3.ウクライナ、暗殺計画を阻止したと発表
【記事要旨】
 ウクライナの治安当局は昨日、ヴォロディミル・ゼレンスキー大統領とその他の軍事・政治のトップ人物を暗殺するというロシアの計画を阻止したと発表した。 陰謀に参加したとして告発されたウクライナ人大佐2人が反逆罪で逮捕された。
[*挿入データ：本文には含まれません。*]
(** The thread finds the semaphore positive and takes it. *)
Lemma sema_take_ok a old s sm :
  sched_inv (push (FSemaLoop a old) s) → semas s !! a = Some sm → value sm ≠ 0 →
  ok (with_semas (<[a := Semaphore (u32 (value sm - 1)) (waiters sm)]> (semas s)) s).
Proof.
  intros Hi Ea Hv.
  destruct (pushed_running _ _ Hi) as (th & E & St & Em & W & F & D & P & I & Id).
  set (y := push (FSemaLoop a old) s) in *. pose proof Hi as [[Q1 Q2 Q3 Q4 Q5 Q6 Q7] [_ Ho]].
  set (thy := set_stack (FSemaLoop a old :: stack th) th) in *.
  set (x := with_semas _ s).
  assert (threads y !! running y = Some thy) as Ey by (rewrite Em; apply lookup_insert_eq).
  assert (threads x = <[running y := th]> (threads y)) as Exy.
  { rewrite Em. simpl. rewrite insert_insert_eq. symmetry. by apply insert_id. }
  destruct (Q6 a sm Ea) as [Hu Hwa].
  assert (Hv1 : u32 (value sm - 1) = value sm - 1).
  { unfold is_u32 in Hu. apply u32_small. lia. }
  assert (Hn : no_wait (stack th)) by exact W.
  assert (Hgr : ∀ l, tokens l thy <= tokens l th <= tokens l thy + 1 ∧
            (tokens l th ≠ tokens l thy → a = lock_sema l ∧ is_Some (holders s !! l))).
  { intros l. unfold tokens. simpl. destruct (grants_unwait _ l a (stack th) F) as [G1 G2].
    simpl in G1, G2. split; [lia|]. intros Hne. apply G2. lia. }
  split; [split|]; [| |by exists th].
  - constructor.
    + eapply (queues_stay y x); try done; [by rewrite !running_place|].
      intros p. destruct p; try done. simpl. destruct (decide (sema = a)) as [->|].
      * rewrite lookup_insert_eq. by change (semas y) with (semas s); rewrite Ea.
      * by rewrite lookup_insert_ne.
    + eapply (sorted_change y x); try done.
    + eapply (stacks_change y x); try done. unfold stack_ok. rewrite running_place by done.
      splits; try done; [|by destruct F|congruence|].
      * destruct (stack th); [done|]. by inversion Hn.
      * intros Er. destruct (Id Er) as (_ & _ & Hf). by apply Forall_inv in Hf.
    + eapply (creates_change y x); try done.
      intros C. by rewrite running_place in C.
    + destruct Q5 as (H1 & H2 & H3). unfold locks_ok. change (holders x) with (holders y). splits.
      * intros l h El. destruct (H1 l h El) as (sml & Es & Hvl). rewrite Exy.
        erewrite total_insert by exact Ey. destruct (Hgr l) as [G1 G2].
        destruct (decide (a = lock_sema l)) as [->|Hne].
        -- eexists. split; [apply lookup_insert_eq|]. cbn [value].
           rewrite Hv1. change (semas y) with (semas s) in Es. simplify_eq. lia.
        -- exists sml. split; [|].
           { change (<[a := Semaphore (u32 (value sm - 1)) (waiters sm)]> (semas s) !! lock_sema l = Some sml).
             by rewrite lookup_insert_ne. }
           destruct (decide (tokens l th = tokens l thy)); [lia|]. by apply G2 in n as [? _].
      * intros l El. specialize (H2 l El). rewrite Exy. erewrite total_insert by exact Ey.
        destruct (Hgr l) as [G1 G2]. change (holders y) with (holders s) in El.
        destruct (decide (tokens l th = tokens l thy)); [lia|].
        apply G2 in n as [_ Hs]. rewrite El in Hs. by destruct Hs.
      * intros u thu l Eu Hl. rewrite Exy in Eu. destruct (decide (u = running y)) as [->|].
        -- rewrite lookup_insert_eq in Eu. simplify_eq. by apply (H3 _ thy).
        -- rewrite lookup_insert_ne in Eu by done. by eapply H3.
    + intros b smb. change (semas x) with (<[a := Semaphore (u32 (value sm - 1)) (waiters sm)]> (semas s)).
      rewrite Exy. erewrite total_insert by exact Ey. rewrite (retries_no_wait b th Hn).
      assert (retries b thy = if b =? a then 1 else 0) as ->.
      { unfold retries. simpl. rewrite St, bool_decide_false by done. by rewrite andb_true_r. }
      destruct (Z.eqb_spec b a) as [->|Hb].
      * rewrite lookup_insert_eq. intros [= <-]. cbn [value waiters]. rewrite Hv1.
        unfold is_u32 in *. split; [lia|]. destruct Hwa; [by left|right; lia].
      * rewrite lookup_insert_ne by done. intros Eb. destruct (Q6 b smb Eb) as [? Hw].
        split; [done|]. destruct Hw; [by left|right; lia].
    + intros c ws w Hws Hin. destruct (Q7 c ws w Hws Hin) as [? Hsm]. split; [done|].
      simpl. destruct (decide (w = a)) as [->|]; [by rewrite lookup_insert_eq|].
      by rewrite lookup_insert_ne.
  - split; [by exists th|]. intros u thu Eu Su.
    destruct (decide (u = running s)) as [->|Hne]; [done|]. apply (Ho u thu); [|done].
    rewrite Em. by rewrite lookup_insert_ne.
Qed.

Lemma sema_loop_res a old s s' :
  sched_inv (push (FSemaLoop a old) s) → sema_loop a old s = Ok s' → res (running s) s'.
Proof.
  intros Hi. unfold sema_loop. rewrite bind_Ok. intros (sm & Ea & Hs).
  unfold sema_at in Ea. destruct (semas s !! a) as [sm0|] eqn:E; [|done]. simplify_eq/=.
  destruct (Z.eqb_spec (value sm) 0) as [Hv|Hv].
  - eapply sema_wait_res in Hs as [? ?]; [|done..]. split; [done|by right].
  - pose proof (sema_take_ok a old s sm Hi E Hv) as Hok.
    pose proof (ok_set_level _ _ _ Hok Hs). apply ok_res; [done|].
    unfold intr_set_level, intr_enable, intr_disable in Hs. destruct old; [|by simplify_eq].
    by apply assert_Ok in Hs as [_ [= <-]].
Qed.
(** Entering [sema_down] is coming to its loop with interrupts off. *)
Lemma sema_enter a old s :
  sched_inv (push (FSemaDown a) s) → sched_inv (push (FSemaLoop a old) (intr_disable s)).
Proof.
  intros Hi. destruct (pushed_running _ _ Hi) as (th & E & St & Em & W & F & D & P & I & Id).
  set (y := push (FSemaDown a) s) in *. pose proof Hi as [Hc [_ Ho]].
  set (thy := set_stack (FSemaDown a :: stack th) th) in *.
  set (th' := set_stack (FSemaLoop a old :: stack th) th).
  set (x := push (FSemaLoop a old) (intr_disable s)).
  assert (threads y !! running y = Some thy) as Ey by (rewrite Em; apply lookup_insert_eq).
  assert (threads x = <[running s := th']> (threads y)) as Ex.
  { rewrite Em, insert_insert_eq. unfold x. by rewrite (push_insert (intr_disable s) th) by done. }
  split.
  - eapply core_same with (s := with_threads (<[running s := th']> (threads y)) y); try done.
    eapply core_touch; try done.
    + by rewrite !running_place.
    + unfold stack_ok. rewrite running_place by done. splits; try done; [simpl; congruence|].
      intros Er. destruct (Id Er) as (_ & _ & Hf). by apply Forall_inv in Hf.
    + intros b. unfold retries at 1. simpl. apply retries_nonneg.
  - split.
    + exists th'. rewrite Ex. splits; [apply lookup_insert_eq|done|done].
    + intros u thu. rewrite Ex. destruct (decide (u = running s)) as [->|]; [done|].
      rewrite lookup_insert_ne by done. apply Ho.
Qed.

Lemma sema_down_res a s s' :
  sched_inv (push (FSemaDown a) s) → sema_down a s = Ok s' → res (running s) s'.
Proof.
  intros Hi. unfold sema_down. rewrite assert_Ok. intros [_ Hs].
  eapply (sema_loop_res a _ (intr_disable s)); [by apply sema_enter|done].
Qed.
 ウクライナ情報機関は声明で、この陰謀には2大佐を含むロシア諜報員のネットワークが関与していたと述べた。 彼らは、ゼレンスキー氏を人質に取り殺害することが出来るゼレンスキー氏の警備担当者を特定する任務を負っていた。
【コメント】
 大佐二人が関与していたとは驚きだ。ロシアはウクライナ軍の上層部に食い込んでいるようだ。

その他主要記事:
英国:
 英国の陸軍、海軍、空軍の隊員の個人情報が重大なデータ侵害によりハッキングされたと国防長官が述べた。 一部の議員はサイバー攻撃は中国によって画策されたと述べた。
米国:
 バイデン大統領は、10月7日のハマスによる攻撃を受けて国内で「反ユダヤ主義の猛烈な高まり」が起きていると宣言した。
TikTok:
 中国の所有者であるバイトダンスに、「販売を強制し、さもなければ禁止する」という新しい法律をめぐって米国政府を訴えた。
ロシア:
 当局は犯罪行為の容疑で米兵を拘束した。 少なくとも7月まで拘留する予定だ。
中国:
 当局によると、病院での刃物による襲撃で少なくとも2人が死亡、21人が負傷した。
南アフリカ:
 76人が死亡した昨年8月のヨハネスブルグ火災に関する調査では、何年もの間「鳴り響く警鐘」を無視してきた当局に責任があるとされた。
ブラジル:
 イーロン・マスク氏と米国の共和党議員が、ジャイール・ボルソナロ前大統領の政治的支持源として浮上している。